* What to do *
Please reproduce the entries below exactly, starting at the first line and ending with the line that holds "- Text is ASCII: a".

* Provided material *
(** * pca_analysis: a shallow embedding of [pca_analysis.py]

    The script reads a table, optionally standardises or log-transforms it,
    runs scikit-learn's PCA, prints two self-checks, writes a report and
    plots the first two or three score columns.

    Conventions of the embedding:
    - Python [str] is [string]; [str.replace] and [str.split] are written
      out as Python defines them.
    - Text is ASCII: a character is its code, below 128.
    - float64 is idealised: feature cells are reals ([R]) and the values
      numpy can produce outside the reals are explicit ([npfloat]); the
      colour components, which only need division, are exact rationals
      ([pyfloat]) so that [makeColor] evaluates.  Rounding error and signed
      zeros are not modelled.  The range of float64 is modelled where a
      result that leaves it changes what the script reports: overflow in
      [float], overflow and underflow in the variances of the fit and in
      [round]; a text that spells a number too small for float64 keeps its
      exact value.
    - Exceptions are values of [exn]; a function that prints, writes files
      or raises returns its events together with its result ([io]).
    - scikit-learn, numpy and matplotlib are libraries, not code of this
      repository.  The LAPACK singular value decomposition is a parameter
      ([svd]); what scikit-learn does around it (input validation, centring,
      variance ratios, zero-variance handling in [StandardScaler]) is
      modelled after the library, and so is what matplotlib checks when a
      point is drawn and when a figure is saved. *)

From Stdlib Require Import List String Ascii Bool Arith ZArith Lia.
From Stdlib Require Import Decimal DecimalString.
From Stdlib Require Import QArith Qround.
From Stdlib Require Import Reals Lra.
Import ListNotations.

Close Scope R_scope.
Close Scope Q_scope.

Set Implicit Arguments.

(** ** Python strings *)

Module PyStr.

Local Open Scope string_scope.

(** [s.startswith(p)] *)
Fixpoint startswith (p s : string) : bool :=
  match p, s with
  | EmptyString, _ => true
  | String _ _, EmptyString => false
  | String a p', String b s' => Ascii.eqb a b && startswith p' s'
  end.

(** [c in s] for a single character *)
Fixpoint char_in (c : ascii) (s : string) : bool :=
  match s with
  | EmptyString => false
  | String d s' => Ascii.eqb c d || char_in c s'
  end.

(** [p in s]: some suffix of [s] starts with [p] *)
Fixpoint occurs (p s : string) : bool :=
  startswith p s ||
  match s with
  | EmptyString => false
  | String _ s' => occurs p s'
  end.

* Solution for this task *
(** * pca_analysis: a shallow embedding of [pca_analysis.py]

    The script reads a table, optionally standardises or log-transforms it,
    runs scikit-learn's PCA, prints two self-checks, writes a report and
    plots the first two or three score columns.

    Conventions of the embedding:
    - Python [str] is [string]; [str.replace] and [str.split] are written
      out as Python defines them.
    - Text is ASCII: a character is its code, below 128.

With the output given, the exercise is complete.